Darrell Rager spends his time at a career center getting help in his search for a job. "In order to have your freedom back we need to have a job, so you can have your own space and your own car," Rager said.
Rager spent two and a half years in prison for assault before moving to a halfway house in Paducah about a month ago. He says filling out applications can be discouraging.
"You don’t really know if they’ll accept your interview or not. Where you can have personality of one-on-one when you do a walk in or drive up, and you can see your potential employers there," Rager said.

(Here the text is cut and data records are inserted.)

(** * build_knowledge_base.py: chunking, embedding retries, wave scheduling

    A shallow embedding of [src/build_knowledge_base.py].  Python [str]
    values are sequences of Unicode code points, integers are unbounded,
    dictionaries loaded from JSON are finite maps with string keys.
    Loops that Python runs until a condition holds are driven by fuel;
    every statement that a call returns is proved with an explicit fuel. *)

From Stdlib Require Import ZArith Lia.
From stdpp Require Import base option list strings gmap.

(** ** Python values and outcomes *)

(** A Python [str] is a sequence of code points. *)
Definition str := list N.

(** The exceptions that the script can raise. *)
Inductive exn :=
  | RuntimeError (msg : string)
  | KeyError (key : string)
  | AttributeError
  | TypeError
  | ValueError
  | OverflowError
  | UnicodeEncodeError
  | OSError (msg : string)
  | JSONDecodeError.

(** Outcome of running a piece of the script: a value, a raised
    exception, or no answer within the given number of loop iterations. *)
Inductive result (A : Type) :=
  | Ok (a : A)
  | Raise (e : exn)
  | NoFuel.
Arguments Ok {A} a.
Arguments Raise {A} e.
Arguments NoFuel {A}.

(** ** Configuration constants (lines 13-22) *)

Definition CHUNK_SIZE : Z := 500.
Definition CHUNK_OVERLAP : Z := 100.
Definition MAX_RETRIES : nat := 3.
Definition CONCURRENT_REQUESTS : nat := 4.

(** ** [str.strip] and slicing *)

(** [Py_UNICODE_ISSPACE]: the code points removed by [str.strip()] and
    matched by [\s] in a [str] pattern. *)
Definition isspace (c : N) : bool :=
  (((9 <=? c) && (c <=? 13)) || ((28 <=? c) && (c <=? 32))
   || (c =? 133) || (c =? 160) || (c =? 5760)
   || ((8192 <=? c) && (c <=? 8202))
   || (c =? 8232) || (c =? 8233) || (c =? 8239) || (c =? 8287)
   || (c =? 12288))%N.

Fixpoint lstrip (s : str) : str :=
  match s with
  | [] => []
  | c :: s' => if isspace c then lstrip s' else s
  end.

Definition rstrip (s : str) : str := rev (lstrip (rev s)).

Definition strip (s : str) : str := rstrip (lstrip s).

(** Python's normalisation of one slice bound against a length. *)
Definition slice_index (n i : Z) : Z :=
  if (i <? 0)%Z then Z.max (i + n) 0 else Z.min i n.

(** [s[start:stop]] for integer bounds of either sign, on a [str] or a list. *)
Definition py_slice {A} (s : list A) (start stop : Z) : list A :=
  let n := Z.of_nat (length s) in
  let a := slice_index n start in
  let b := slice_index n stop in
  take (Z.to_nat (b - a)) (drop (Z.to_nat a) s).

(** ** [chunk_text] (lines 62-75) *)

Record chunk_state := { cs_start : Z; cs_chunks : list str }.

Inductive loop_step :=
  | Continue (st : chunk_state)
  | Break (chunks : list str).

(** One evaluation of the [while] condition followed by the loop body. *)
Definition chunk_iter (text : str) (chunk_size overlap : Z)
    (st : chunk_state) : loop_step :=
  let len := Z.of_nat (length text) in
  let start := cs_start st in
  if (start <? len)%Z then
    let end_ := Z.min (start + chunk_size) len in
    let chunk := py_slice text start end_ in
    let chunks := cs_chunks st ++ [chunk] in
    if (end_ =? len)%Z then Break chunks
    else Continue {| cs_start := start + (chunk_size - overlap);
                     cs_chunks := chunks |}
  else Break (cs_chunks st).

Fixpoint chunk_loop (fuel : nat) (text : str) (chunk_size overlap : Z)
    (st : chunk_state) : result (list str) :=
  match fuel with
  | O => NoFuel
  | S fuel' =>
      match chunk_iter text chunk_size overlap st with
      | Break chunks => Ok chunks
      | Continue st' => chunk_loop fuel' text chunk_size overlap st'
      end
  end.

Definition chunk_text (fuel : nat) (text : str) (chunk_size overlap : Z)
    : result (list str) :=
  let text := strip text in
  match text with
  | [] => Ok []
  | _ => chunk_loop fuel text chunk_size overlap
           {| cs_start := 0; cs_chunks := [] |}
  end.

(** Chunks put back together: the first chunk whole, every later chunk
    without its first [overlap] characters. *)
Definition reassemble (overlap : Z) (chunks : list str) : str :=
  match chunks with
  | [] => []
  | c :: cs => c ++ concat (map (drop (Z.to_nat overlap)) cs)
  end.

On Thursday he got that chance at a job fair for people with a felony on their records. They were able to sit for interviews and apply with four different employers in our area without their records being a barrier.
The Kentucky Career Center says it’s a challenge finding more than five or six employers who want to hire on former inmates.
"I once was a person coming in between these doors asking for help whenever I got laid off from my job" said Dillard’s Sales Support Manager Brianna Hill.
Hill was happy to talk to felons about temporary positions on Thursday, with the busy holiday season coming up.
"These guys legit-ly want to contribute and pull their weight," Hill said.
Rager said he is excited to find out what opportunities he has ahead.
The Kentucky Career Center says this was the first time it held this type of job fair. It will hold another one in the spring.
Commonwealth Attorney Dan Boaz was also at Thursday’s job fair getting the word out about a new expungement law that went into effect in July.
The law could wipe certain nonviolent felonies off your record.
"It’s a tool to try and help somebody who committed a crime, probably when they were down in their lives, and they’re working their way back up. And so, it enables them to be a contributing member of the community again," Boaz said.
Because the law is still so new, Boaz says he’s had about 10 motions filed for expungement in McCracken County.